The dendrometer has been proposed as a sensitive plant water indicator based on stem growth. However, studies including dendrometers have been mainly focused on fruit trees and less attention has been paid to ornamental shrubs (small plants). In the study described here, stem dendrometers were used to ascertain whether there is any relationship between water status and dendrometric indices in potted ornamental shrubs (1 to 2 cm diameter). For this purpose, three Mediterranean shrubs (Pittosporum tobira, Callistemon citrinus, and Rhamnus alaternus) were studied under water stress recovery conditions in winter, spring, and early summer. At the end of the experiment, an extreme water stress treatment, which resulted in plant death (August) was also studied. Stem diameter variations [maximum and minimum daily stem values (MXDS and MNDS, respectively), maximum daily shrinkage (MDS), and stem growth rate (SGR)], daily evapotranspiration (daily plant ET), and leaf water potential (Ψleaf) parameters were considered throughout the experiment. A regression analysis between dendrometric indices and daily plant ET showed that MXDS and MNDS were sensitive under water stress recovery conditions, especially in severe environmental conditions (spring and summer). The SGR in C. citrinus, the MDS in P. tobira, and both indices in R. alaternus were seen to be sensitive during the stress to death period. Although more studies are needed, the results confirm that the use of dendrometers in small plants may be useful to provide continuous and automated registers of the plant water status under different substrate water content and climatic conditions. However, the response of these indices may imply moderate water stress.

Irrigation water is in increasingly short supply, which is a grave problem for the nursery sector. There is clear awareness in this sector that high-quality production levels need to be maintained while improving water use efficiency. To attain this, the selection of appropriate species and efficient irrigation scheduling are the nurseryman's best tools. It is therefore necessary to know the water status of a given species so that irrigation scheduling can be adapted to the real water requirements of species (Nemali and van Iersel, 2006).

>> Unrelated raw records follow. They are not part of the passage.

(** What a sweep leaves and returns. *)
Lemma sweep_spec fuel probe s :
  0 < capacity s -> clock_ok s ->
  let '(r, s') := sweep fuel probe s in
  capacity s' = capacity s /\ clock_ok s' /\ (forall f, marked s' f <-> marked s f) /\
  match r with
  | Some f => marked s f /\ probe f = true
  | None =>
      hand s + Z.of_nat fuel <= u64_mod ->
      forall f, marked s f -> probe f = true ->
                passes (capacity s) f (hand s) (Z.of_nat fuel) <= rank (marks s f)
  end.
Proof.
  revert s. induction fuel as [|fuel IH]; intros s Hcap Hok; pose proof Hok as (_ & Hh & Hlv); cbn [sweep].
  { split_and!; try done. intros _ f [Hf Hm] _. unfold passes. rewrite Z.add_0_r, Z.sub_diag.
    apply rank_nonneg; auto. }
  pose proof (u64_range (hand s + 1)) as Hu. pose proof (Z.mod_pos_bound (hand s) (capacity s) Hcap) as Hc.
  set (c := hand s mod capacity s) in *. cbn [marks].
  assert (clock_ok (Clock (capacity s) (u64 (hand s + 1)) (marks s))) as Hok'
    by (destruct Hok as (? & _ & ?); split; [done|]; by split).
  rewrite Nat2Z.inj_succ. unfold Z.succ.
  assert (hand s + (Z.of_nat fuel + 1) <= u64_mod ->
          hand s + 1 = u64_mod /\ fuel = O \/ u64 (hand s + 1) = hand s + 1) as Hwrap.
  { intros Hb. destruct (decide (hand s + 1 = u64_mod)); [left; split; [done|lia]|right].
    apply u64_small. unfold is_u64. lia. }
  destruct ((marks s c =? kUntracked) || negb (probe c)) eqn:Eskip.
  - specialize (IH (Clock (capacity s) (u64 (hand s + 1)) (marks s)) Hcap Hok').
    destruct (sweep fuel probe _) as [r s']. cbn [capacity hand marks] in IH.
    destruct IH as (? & ? & Hm & Hr). split_and!; try done.
    destruct r as [f|]; [done|]. intros Hb f Hf Hp.
    rewrite passes_succ by apply Hf. fold c. destruct (Z.eqb_spec c f) as [<-|Hne].
    { exfalso. apply orb_true_iff in Eskip as [E|E].
      - apply Z.eqb_eq in E. by destruct Hf.
      - by rewrite Hp in E. }
    destruct (Hwrap Hb) as [[? ->]|Ew].
    + unfold passes. replace (hand s + 1 + Z.of_nat 0 - 1 - f) with (hand s + 1 - 1 - f) by lia.
      rewrite Z.sub_diag. destruct Hf. apply rank_nonneg; auto.
    + rewrite Ew in Hr. rewrite Z.add_0_l. apply Hr; [lia|done|done].
  - apply orb_false_iff in Eskip as [E1 E2]. apply Z.eqb_neq in E1. apply negb_false_iff in E2.
    destruct (cold (marks s c)) eqn:Ecold; cbn [negb].
    { split_and!; done. }
    destruct (lower_rank _ (Hlv c Hc) E1 Ecold) as (Er & Hl & Hlow).
    specialize (IH (set_mark (Clock (capacity s) (u64 (hand s + 1)) (marks s)) c (lower (marks s c))) Hcap
      (set_mark_ok _ _ _ Hok' Hlow)).
    destruct (sweep fuel probe _) as [r s']. cbn [set_mark capacity hand marks] in IH.
    destruct IH as (? & ? & Hm & Hr).
    assert (forall f, marked (set_mark (Clock (capacity s) (u64 (hand s + 1)) (marks s)) c (lower (marks s c))) f
                      <-> marked s f) as Hmk.
    { intros f. unfold marked, set_mark. cbn [capacity marks].
      destruct (decide (f = c)) as [->|Hne]; [rewrite fn_lookup_insert|by rewrite fn_lookup_insert_ne].
      split; intros [? ?]; done. }
    split_and!; try done.
    { intros f. by rewrite Hm, Hmk. }
    destruct r as [f|]; [destruct Hr as [Hr1 Hr2]; split; [apply Hmk; exact Hr1|exact Hr2]|].
    intros Hb f Hf Hp. rewrite passes_succ by apply Hf. fold c.
    assert (passes (capacity s) f (hand s + 1) (Z.of_nat fuel) <=
            rank ((<[c:=lower (marks s c)]> (marks s)) f)) as Hle.
    { destruct (Hwrap Hb) as [[? ->]|Ew].
      - unfold passes. replace (hand s + 1 + Z.of_nat 0 - 1 - f) with (hand s + 1 - 1 - f) by lia.
        rewrite Z.sub_diag. apply Hmk in Hf as [Hf Hu']. apply rank_nonneg; [|done].
        by apply (set_mark_ok _ c _ Hok' Hlow).
      - rewrite Ew in Hr. apply Hr; [lia|apply Hmk; exact Hf|done]. }
    destruct (Z.eqb_spec c f) as [<-|Hne].
    + rewrite fn_lookup_insert in Hle. lia.
    + rewrite fn_lookup_insert_ne in Hle by done. lia.
Qed.

End Sweep.

(** ** Clock *)

Module ClockReplacer.

Definition kUntracked : Z := 0.
Definition kClear : Z := 1.
Definition kReferenced : Z := 2.

Definition Make (n : Z) : clock := Clock n 0 (fun _ => kUntracked).

Definition RecordAccess (f : Z) (s : clock) : clock :=
  if capacity s <=? f then s
  else if marks s f =? kClear then set_mark s f kReferenced else s.

Definition RecordLoad (f : Z) (s : clock) : clock :=
  if capacity s <=? f then s else set_mark s f kReferenced.

(** [observed == kReferenced] clears the bit; anything else tracked is taken. *)
Definition Victim (probe : Z -> bool) (s : clock) : option Z * clock :=
  if capacity s =? 0 then (None, s)
  else sweep kUntracked (fun m => negb (m =? kReferenced)) (fun _ => kClear)
         (Z.to_nat (2 * capacity s)) probe s.

Definition Remove (f : Z) (s : clock) : clock :=
  if capacity s <=? f then s else set_mark s f kUntracked.

End ClockReplacer.

(** ** Clock sweep *)

Module ClockSweepReplacer.

Definition kUntracked : Z := 0xFF.
Definition kMaxUsageCount : Z := 5.

Definition Make (n : Z) : clock := Clock n 0 (fun _ => kUntracked).

Definition RecordAccess (f : Z) (s : clock) : clock :=
  if capacity s <=? f then s
  else if kMaxUsageCount <=? marks s f then s
  else set_mark s f (marks s f + 1).

Definition RecordLoad (f : Z) (s : clock) : clock :=
  if capacity s <=? f then s else set_mark s f 1.

Definition Victim (probe : Z -> bool) (s : clock) : option Z * clock :=
  if capacity s =? 0 then (None, s)
  else sweep kUntracked (fun m => negb (0 <? m)) (fun m => m - 1)
         (Z.to_nat ((kMaxUsageCount + 1) * capacity s)) probe s.

Definition Remove (f : Z) (s : clock) : clock :=
  if capacity s <=? f then s else set_mark s f kUntracked.

End ClockSweepReplacer.

(** ** The contract *)

(** A clock type with its own marks, so that each policy has its own instance. *)
Record clock_state := ClockState { clock_of : clock }.
Record sweep_state := SweepState { sweep_of : clock }.

#[export] Instance clock_replacer : Replacer clock_state := {
  RecordAccess _ f s := ClockState (ClockReplacer.RecordAccess f (clock_of s));
  RecordLoad _ f s := ClockState (ClockReplacer.RecordLoad f (clock_of s));
  Victim probe s := let '(r, c) := ClockReplacer.Victim probe (clock_of s) in (r, ClockState c);
  Remove _ f s := ClockState (ClockReplacer.Remove f (clock_of s))
}.

#[export] Instance sweep_replacer : Replacer sweep_state := {
  RecordAccess _ f s := SweepState (ClockSweepReplacer.RecordAccess f (sweep_of s));
  RecordLoad _ f s := SweepState (ClockSweepReplacer.RecordLoad f (sweep_of s));
  Victim probe s := let '(r, c) := ClockSweepReplacer.Victim probe (sweep_of s) in (r, SweepState c);
  Remove _ f s := SweepState (ClockSweepReplacer.Remove f (sweep_of s))
}.

Definition clock_levels (m : Z) : Prop := m = 0 \/ m = 1 \/ m = 2.
Definition sweep_levels (m : Z) : Prop := m = 0xFF \/ 0 <= m <= 5.

Lemma set_mark_marked u s f v g :
  0 <= f < capacity s ->
  marked u (set_mark s f v) g <-> if decide (g = f) then v <> u else marked u s g.
Proof.
  intros Hf. unfold marked, set_mark. cbn [capacity marks]. destruct (decide (g = f)) as [->|Hne].
  - rewrite fn_lookup_insert. tauto.
  - by rewrite fn_lookup_insert_ne.
Qed.

(** The bound on the scan is enough rounds for the warmest mark. *)
Lemma sweep_complete u cold lower rank (levels : Z -> Prop) rounds probe s :
  (forall m, levels m -> m <> u -> cold m = false ->
     rank (lower m) = rank m - 1 /\ lower m <> u /\ levels (lower m)) ->
  (forall m, levels m -> m <> u -> 0 <= rank m < rounds) ->
  0 < rounds -> 0 < capacity s -> clock_ok levels s ->
  let '(r, s') := sweep u cold lower (Z.to_nat (rounds * capacity s)) probe s in
  clock_ok levels s' /\ capacity s' = capacity s /\ (forall f, marked u s' f <-> marked u s f) /\
  match r with
  | Some f => marked u s f /\ probe f = true
  | None => hand s + rounds * capacity s <= u64_mod -> forall f, marked u s f -> probe f = false
  end.
Proof.
  intros Hlow Hlv Hr Hcap Hok.
  pose proof (sweep_spec u cold lower levels rank Hlow (fun m H1 H2 => proj1 (Hlv m H1 H2))
                (Z.to_nat (rounds * capacity s)) probe s Hcap Hok) as Hs.
  destruct (sweep _ _ _ _ _ _) as [r s']. destruct Hs as (Ec & Hok' & Hmk & Hres). split_and!; try done.
  destruct r as [f|]; [done|]. intros Hb f Hf. destruct (probe f) eqn:Ep; [|done]. exfalso.
  rewrite Z2Nat.id in Hres by lia. specialize (Hres Hb f Hf Ep).
  rewrite passes_round in Hres by done. destruct Hf as [Hf Hu].
  destruct Hok as (_ & _ & Hm). pose proof (Hlv (marks s f) (Hm f Hf) Hu). lia.
Qed.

In irrigation scheduling, it is very common to use soil water sensors because of their good precision (Burnett and van Iersel, 2008). However, in pot crops, the efficient use of such sensors depends on the physical characteristics of the substrate, minimum soil moisture content, and the control of electrical conductivity (EC) in the substrate solution. In recent years, efforts directed at irrigation scheduling based on plant water status have acquired increasing importance, because, as is well known, a plant is the best indicator of its own water status. Besides, water status indicators based on plant measurements have the advantage of being directly related with crop productivity (Goldhamer and Fereres, 2001; Goldhamer et al., 2003). Several parameters, including leaf and stem water potential, leaf conductance, and photosynthesis, are used as plant water status indicators. However, most of these are only used in research, because they are expensive and difficult to operate in real field conditions. Therefore, studies have suggested that one of the most sensitive water indicators is plant growth and, more specifically, trunk diameter growth. One of the consequences of this has been the proposed use of the dendrometer, an electronic sensor that measures the stem diameter variations (SDV) originated by water changes in the trunk tissues (Molz and Klepper, 1973). The high-frequency measurements obtained with this sensor usually point to an MXDS and an MNDS, the difference between them being the MDS. It has been suggested that the MDS is a key indicator of the plant water status (Cohen et al., 2001; Ortuño et al., 2006), and numerous works have studied the relationship among dendrometric indices, plant water status indicators, especially the Ψleaf (Intringliolo and Castel, 2004; Li et al., 1989; Yatapanage and So, 2001), and environmental variables such as vapor pressure deficit (Ortuño et al., 2006). However, other important indicators such as ET have been less studied because of the difficulty involved in its precise determination in soil-cultivated trees (Sivyer et al., 1997). When a plant is cultivated in a pot, plant ET can be measured with accuracy (Argo and Biernbaum, 1994; Navarro et al., 2007), and, in this case, the irrigation volume should at least replace the losses occurring through plant transpiration and substrate evaporation.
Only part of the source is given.